Oligonucleotide IMT504 reduces mechanical and thermal allodynia after sciatic nerve lesion

CORONEL MF; HERNANDO INSÚA A; RODRIGUEZ JM; ELÍAS F; FLO J; LÓPEZ RA; CHASSEING NA; ZORZOPULOS J; MONTANER AD; VILLAR MJ

San Diego

Congreso; Neuroscience 2007; 2007

Society for Neuroscience

IMT504, the prototype of the PyNTTTTGT class of immunostimulatory oligonucleotides, is a potent stimulatory signal for Mesenchymal Stem Cell (MSC) expansion both in vitro and in vivo. We have previously found that exogenous bone marrow-derived MSCs preferentially migrate to the tissues affected by a peripheral nerve injury and attenuate neuropathic pain. In this study, we have evaluated the effect of IMT504 administration on the development of mechanical and thermal allodynia induced by a sciatic nerve crush. Rats were treated either with IMT504, MSCs or saline and evaluated using the von Frey and Choi tests at different times after injury.

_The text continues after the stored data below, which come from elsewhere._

(** What the decoder reads without replacing anything is the encoding of
    scalar values: encoding it again gives the bytes back. *)
Lemma decode_no_replacement n : forall bs,
  (List.length bs <= n)%nat ->
  ~ In replacement (decode_loop bs decoder_init) ->
  flat_map encode_code_point (decode_loop bs decoder_init) = bs
  /\ Forall (fun cp => is_scalar cp = true) (decode_loop bs decoder_init).
Proof.
  induction n as [|n IH]; intros bs Hlen H.
  { destruct bs; [|cbn in Hlen; lia]. split; [reflexivity | constructor]. }
  destruct bs as [|b0 r0]; [split; [reflexivity | constructor]|].
  cbn [List.length] in Hlen.
  rewrite decode_lead in H |- *.
  pose proof (to_N_lt b0) as B0.
  set (x0 := Byte.to_N b0) in *.
  destruct (N.le_gt_cases x0 0x7F) as [A | A].
  { (* one byte *)
    rewrite lead_ascii in H |- * by exact A. cbn [fst snd app] in H |- *.
    destruct (IH r0 ltac:(lia) (fun I => H (or_intror I))) as [E S].
    split.
    - cbn [flat_map]. rewrite E, encode_code_point_eq.
      replace (x0 <=? 0x7F) with true by (symmetry; apply N.leb_le; lia).
      cbn [app]. f_equal. now apply lead_eq.
    - constructor; [|exact S]. apply is_scalar_spec. lia. }
  destruct (N.le_gt_cases x0 0xC1) as [A1 | A1].
  { rewrite lead_invalid in H by lia. replaced H. }
  destruct (N.le_gt_cases x0 0xDF) as [A2 | A2].
  { (* two bytes *)
    replace x0 with ((x0 - 0xC0) + 0xC0) in H |- * by lia.
    rewrite lead_two in H |- * by lia. cbn [fst snd app] in H |- *.
    destruct r0 as [|b1 r1]; [rewrite decode_end in H by discriminate; replaced H|].
    rewrite decode_pending in H |- * by discriminate.
    cbn [lower_boundary upper_boundary bytes_seen bytes_needed code_point]
      in H |- *.
    destruct ((0x80 <=? Byte.to_N b1) && (Byte.to_N b1 <=? 0xBF)) eqn:R1;
      [|replaced H].
    apply in_range in R1.
    change (0 + 1 =? 1) with true in H |- *. cbv iota in H |- *.
    cbn [List.length] in Hlen.
    destruct (IH r1 ltac:(lia) (fun I => H (or_intror I))) as [E S].
    set (x1 := Byte.to_N b1) in *.
    split.
    - cbn [flat_map]. rewrite E, encode_code_point_eq.
      replace (_ <=? 0x7F) with false by (symmetry; apply N.leb_gt; lia).
      replace (_ <=? 0x7FF) with true by (symmetry; apply N.leb_le; lia).
      cbn [app]. f_equal; [|f_equal].
      + apply lead_eq. fold x0. lia.
      + apply continuation_eq; fold x1; lia.
    - constructor; [|exact S]. apply is_scalar_spec. lia. }
  destruct (N.le_gt_cases x0 0xEF) as [A3 | A3].
  { (* three bytes *)
    replace x0 with ((x0 - 0xE0) + 0xE0) in H |- * by lia.
    rewrite lead_three in H |- * by lia. cbn [fst snd app] in H |- *.
    destruct r0 as [|b1 r1]; [rewrite decode_end in H by discriminate; replaced H|].
    rewrite decode_pending in H |- * by discriminate.
    cbn [lower_boundary upper_boundary bytes_seen bytes_needed code_point]
      in H |- *.
    match type of H with
    | context [if ?c then _ else _] =>
        destruct c eqn:R1; [|replaced H]
    end.
    apply in_range in R1.
    change (0 + 1 =? 2) with false in H |- *. cbv iota in H |- *.
    change (0 + 1) with 1 in H |- *.
    destruct r1 as [|b2 r2]; [rewrite decode_end in H by discriminate; replaced H|].
    rewrite decode_pending in H |- * by discriminate.
    cbn [lower_boundary upper_boundary bytes_seen bytes_needed code_point]
      in H |- *.
    destruct ((0x80 <=? Byte.to_N b2) && (Byte.to_N b2 <=? 0xBF)) eqn:R2;
      [|replaced H].
    apply in_range in R2.
    change (1 + 1 =? 2) with true in H |- *. cbv iota in H |- *.
    cbn [List.length] in Hlen.
    destruct (IH r2 ltac:(lia) (fun I => H (or_intror I))) as [E S].
    set (x1 := Byte.to_N b1) in *. set (x2 := Byte.to_N b2) in *.
    assert (R1' : 0x80 <= x1 <= 0xBF
                  /\ (x0 = 0xE0 -> 0xA0 <= x1) /\ (x0 = 0xED -> x1 <= 0x9F)).
    { destruct (N.eqb_spec (x0 - 0xE0) 0), (N.eqb_spec (x0 - 0xE0) 13); lia. }
    clear R1. destruct R1' as [R1 [Rl Ru]].
    assert (M1 : x1 mod 64 = x1 - 128) by lia.
    assert (M2 : x2 mod 64 = x2 - 128) by lia.
    rewrite M1, M2 in *.
    split.
    - cbn [flat_map]. rewrite E, encode_code_point_eq.
      replace (_ <=? 0x7F) with false by (symmetry; apply N.leb_gt; lia).
      replace (_ <=? 0x7FF) with false by (symmetry; apply N.leb_gt; lia).
      replace (_ <=? 0xFFFF) with true by (symmetry; apply N.leb_le; lia).
      cbn [app]. f_equal; [|f_equal; [|f_equal]].
      + apply lead_eq. fold x0. lia.
      + apply continuation_eq; fold x1; lia.
      + apply continuation_eq; fold x2; lia.
    - constructor; [|exact S]. apply is_scalar_spec. lia. }
  destruct (N.le_gt_cases x0 0xF4) as [A4 | A4].
  2: { rewrite lead_invalid in H by lia. replaced H. }
  (* four bytes *)
  replace x0 with ((x0 - 0xF0) + 0xF0) in H |- * by lia.
  rewrite lead_four in H |- * by lia. cbn [fst snd app] in H |- *.
  destruct r0 as [|b1 r1]; [rewrite decode_end in H by discriminate; replaced H|].
  rewrite decode_pending in H |- * by discriminate.
  cbn [lower_boundary upper_boundary bytes_seen bytes_needed code_point]
    in H |- *.
  match type of H with
  | context [if ?c then _ else _] =>
      destruct c eqn:R1; [|replaced H]
  end.
  apply in_range in R1.
  change (0 + 1 =? 3) with false in H |- *. cbv iota in H |- *.
  change (0 + 1) with 1 in H |- *.
  destruct r1 as [|b2 r2]; [rewrite decode_end in H by discriminate; replaced H|].
  rewrite decode_pending in H |- * by discriminate.
  cbn [lower_boundary upper_boundary bytes_seen bytes_needed code_point]
    in H |- *.
  destruct ((0x80 <=? Byte.to_N b2) && (Byte.to_N b2 <=? 0xBF)) eqn:R2;
    [|replaced H].
  apply in_range in R2.
  change (1 + 1 =? 3) with false in H |- *. cbv iota in H |- *.
  change (1 + 1) with 2 in H |- *.
  destruct r2 as [|b3 r3]; [rewrite decode_end in H by discriminate; replaced H|].
  rewrite decode_pending in H |- * by discriminate.
  cbn [lower_boundary upper_boundary bytes_seen bytes_needed code_point]
    in H |- *.
  destruct ((0x80 <=? Byte.to_N b3) && (Byte.to_N b3 <=? 0xBF)) eqn:R3;
    [|replaced H].
  apply in_range in R3.
  change (2 + 1 =? 3) with true in H |- *. cbv iota in H |- *.
  cbn [List.length] in Hlen.
  destruct (IH r3 ltac:(lia) (fun I => H (or_intror I))) as [E S].
  set (x1 := Byte.to_N b1) in *. set (x2 := Byte.to_N b2) in *.
  set (x3 := Byte.to_N b3) in *.
  assert (R1' : 0x80 <= x1 <= 0xBF
                /\ (x0 = 0xF0 -> 0x90 <= x1) /\ (x0 = 0xF4 -> x1 <= 0x8F)).
  { destruct (N.eqb_spec (x0 - 0xF0) 0), (N.eqb_spec (x0 - 0xF0) 4); lia. }
  clear R1. destruct R1' as [R1 [Rl Ru]].
  assert (M1 : x1 mod 64 = x1 - 128) by lia.
  assert (M2 : x2 mod 64 = x2 - 128) by lia.
  assert (M3 : x3 mod 64 = x3 - 128) by lia.
  rewrite M1, M2, M3 in *.
  split.
  - cbn [flat_map]. rewrite E, encode_code_point_eq.
    replace (_ <=? 0x7F) with false by (symmetry; apply N.leb_gt; lia).
    replace (_ <=? 0x7FF) with false by (symmetry; apply N.leb_gt; lia).
    replace (_ <=? 0xFFFF) with false by (symmetry; apply N.leb_gt; lia).
    cbn [app]. f_equal; [|f_equal; [|f_equal; [|f_equal]]].
    + apply lead_eq. fold x0. lia.
    + apply continuation_eq; fold x1; lia.
    + apply continuation_eq; fold x2; lia.
    + apply continuation_eq; fold x3; lia.
  - constructor; [|exact S]. apply is_scalar_spec. lia.
Qed.
(** C21: [kfree] panics on an address that is not an allocatable page; [freemem]
    returns 4096 times the length of the free list, without overflowing its [int],
    and leaves the allocator as it was. *)
Theorem freemem_counts (kend : Z) (Hend : KERNBASE <= kend <= PHYSTOP) (s : kmem)
    (free : list Z) (Hs : kinv kend s free) :
  freemem s = Ret (4096 * Z.of_nat (length free)) s /\
  forall p, ~ page_ok kend p -> kfree kend p s = Panic "kfree".
Proof.
  split; [|intros; by apply kfree_bad].
  pose proof (pages_bounded kend Hend free (kinv_nodup _ _ _ Hs) (kinv_pages _ _ _ Hs)) as Hn.
  destruct Hs as [Hlk Hc Hnd Hl]. destruct s as [lk fl m]; simpl in *. subst lk.
  assert (Z.of_nat npages = 32768) as Hnp by (vm_compute; reflexivity).
  pose proof (count_free_ok kend Hend m free fl 0 (S npages) Hc Hl ltac:(lia) ltac:(lia) ltac:(lia))
    as Hcount.
  unfold freemem, mbind, M_bind, acquire, gets, release, id. cbn -[count_free npages].
  rewrite Hcount. cbn -[Z.mul]. unfold mret, M_ret. f_equal.
  rewrite i32_small by lia. lia.
Qed.

Lemma freemem_counts_witness :
  freemem (Kmem Free KERNBASE ∅) = Ret 4096 (Kmem Free KERNBASE ∅).
Proof.
  destruct (freemem_counts KERNBASE ltac:(vm_compute; split; discriminate)
              (Kmem Free KERNBASE ∅) [KERNBASE]) as [H _].
  - split; [reflexivity | split; reflexivity | apply NoDup_singleton |].
    apply Forall_singleton. split; [reflexivity | vm_compute; split; [discriminate | reflexivity]].
  - exact H.
Defined.

(** A freed page is handed out again with its contents, but for the link word
    in its first 8 bytes: with [LAB_SYSCALL] defined, nothing is erased between
    the previous owner and the next one. *)
Theorem kfree_kalloc_remanence (kend : Z) (Hend : KERNBASE <= kend <= PHYSTOP) (s : kmem)
    (free : list Z) (Hs : kinv kend s free) (p : Z) (Hp : page_ok kend p) (Hin : p ∉ free) :
  exists s', (kfree kend p;; kalloc) s = Ret p s' /\ kinv kend s' free /\
    forall a, p + 8 <= a < p + PGSIZE -> rd (kmem_mem s') a = rd (kmem_mem s) a.
Proof.
  destruct (kfree_ok kend Hend p s free Hs Hp Hin) as [Hf Hk].
  destruct (kalloc_some kend Hend _ _ _ Hk) as (s' & Ha & Hk' & Hm).
  exists s'. erewrite bind_ret by exact Hf. split_and!; [done | done |].
  intros a Ha'. rewrite Hm. simpl. by rewrite rd_st64_ne by lia.
Qed.

Lemma kfree_kalloc_remanence_witness :
  exists s', (kfree KERNBASE KERNBASE;; kalloc) (Kmem Free 0 (wrn ∅ (KERNBASE + 8) [115])) =
             Ret KERNBASE s' /\ rd (kmem_mem s') (KERNBASE + 8) = 115.
Proof.
  destruct (kfree_kalloc_remanence KERNBASE ltac:(vm_compute; split; discriminate)
              (Kmem Free 0 (wrn ∅ (KERNBASE + 8) [115])) []) with (p := KERNBASE)
    as (s' & H & _ & Hm).
  - split; [reflexivity | reflexivity | constructor | constructor].
  - split; [reflexivity | vm_compute; split; [discriminate | reflexivity]].
  - apply not_elem_of_nil.
  - exists s'. split; [exact H|]. rewrite Hm by (vm_compute; split; [discriminate | reflexivity]).
    reflexivity.
Defined.
(** Write a referenced block out. *)
Lemma content_write bs v b r w :
  content bs v -> cv_refs v !! b = Some r ->
  content bs (CView (<[b := br_data r]> (cv_disk v)) w (cv_refs v)).
Proof.
  intros Hc Hr. destruct (ct_refs _ _ Hc b r Hr) as (x & Hx & Hsx).
  split; simpl; [apply Hc | apply Hc | | apply Hc].
  intros i y Hy. destruct (ct_bufs _ _ Hc i y Hy) as [(H0 & Hl & Hd)|?]; [|by right]. left.
  split_and!; [done | done |]. intros Hdv. destruct (Hd Hdv) as [? ->]. split; [done|].
  rewrite dread_insert_ne; [done|]. intros Heq.
  assert (i = br_h r) as ->.
  { destruct Hsx as [-> _]. eapply (ct_uniq _ _ Hc); [exact Hy | exact Hx | done | done |].
    simpl. congruence. }
  rewrite Hx in Hy. simplify_eq. destruct Hsx as [Hsx ?]. rewrite Hsx in H0. simpl in H0. lia.
Qed.
End Rep.

(** ** Evaluating the operations *)

#[local] Arguments scan : simpl never.
#[local] Arguments head : simpl never.

Lemma get_set_buf i x s : (i < length (bufs s))%nat -> get_buf i (set_buf i x s) = x.
Proof. intros. unfold get_buf. simpl. by apply list_lookup_total_insert_eq. Qed.
Lemma set_set_buf i x y s : set_buf i x (set_buf i y s) = set_buf i x s.
Proof. unfold set_buf. simpl. by rewrite list_insert_insert_eq. Qed.
Lemma get_buf_lookup i x s : bufs s !! i = Some x -> get_buf i s = x.
Proof. apply list_lookup_total_correct. Qed.

Section Eval.
Variable pid : Z.

Lemma zoom_lock_eval {A} (m : M sleeplock A) i s a l :
  m (lock (get_buf i s)) = Ret a l ->
  zoom (buf_lockL i) m s = Ret a (set_buf i (with_lock l (get_buf i s)) s).
Proof. intros H. unfold zoom. simpl. by rewrite H. Qed.

(** Locking buffer [i] after its fields were set to [x]. *)
Lemma lock_after_set s i x :
  (i < length (bufs s))%nat -> lock x = SleepLock Free false 0 ->
  (zoom (buf_lockL i) (acquiresleep pid);; mret i) (set_buf i x s) =
    Ret i (set_buf i (with_lock (SleepLock Free true pid) x) s).
Proof.
  intros Hi Hl. erewrite bind_ret.
  2:{ apply zoom_lock_eval. rewrite get_set_buf, Hl by done. reflexivity. }
  by rewrite get_set_buf, set_set_buf by done.
Qed.

Lemma bget_found s i x dv bno :
  bc_lock s = Free -> bufs s !! i = Some x ->
  scan scan_fuel (bnext s) (bufs s) (fun x => (dev x =? dv) && (blockno x =? bno)) (next_of head s)
    = Some (Some i) ->
  lock x = SleepLock Free false 0 ->
  bget pid dv bno s =
    Ret i (set_buf i (with_lock (SleepLock Free true pid)
                        (with_refcnt (u32 (refcnt x + 1)) x)) s).
Proof.
  intros Hlk Hi Hscan Hl. assert (i < length (bufs s))%nat by (by eapply lookup_lt_Some).
  destruct s as [lk bs nx pv d w]; simpl in *; subst lk.
  unfold bget. erewrite bind_ret by reflexivity. erewrite bind_ret by reflexivity.
  unfold id, next_of in *. simpl in *. rewrite Hscan.
  erewrite bind_ret by reflexivity. unfold get_buf; simpl.
  rewrite (list_lookup_total_correct _ _ _ Hi).
  erewrite bind_ret by reflexivity. by apply (lock_after_set (Bio Free bs nx pv d w)).
Qed.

Animals receiving either IMT504 or MSC treatment did not develop mechanical allodynia and presented a significantly lower number of nociceptive responses to cold stimulation when compared to controls. Control animals developed mechanical allodynia three, seven and ten days post injury, and presented the major number of nociceptive responses to cold stimuli three days after the lesion. Preliminary data show that MSCs attenuate the changes in neuropeptide expression induced by the nerve lesion in primary afferent neurons, thus modifying pain neurotransmission. MSCs have been proposed as a possible therapeutic strategy for tissue repair therapies. The alleviation of pain induced by IMT504 was similar to that achieved after the administration of MSCs. However, systemic treatment with IMT504 has the advantage of avoiding ex vivo cell manipulation. Our results indicate the feasibility of using IMT504 as a therapeutic approach for the treatment of neuropathic pain.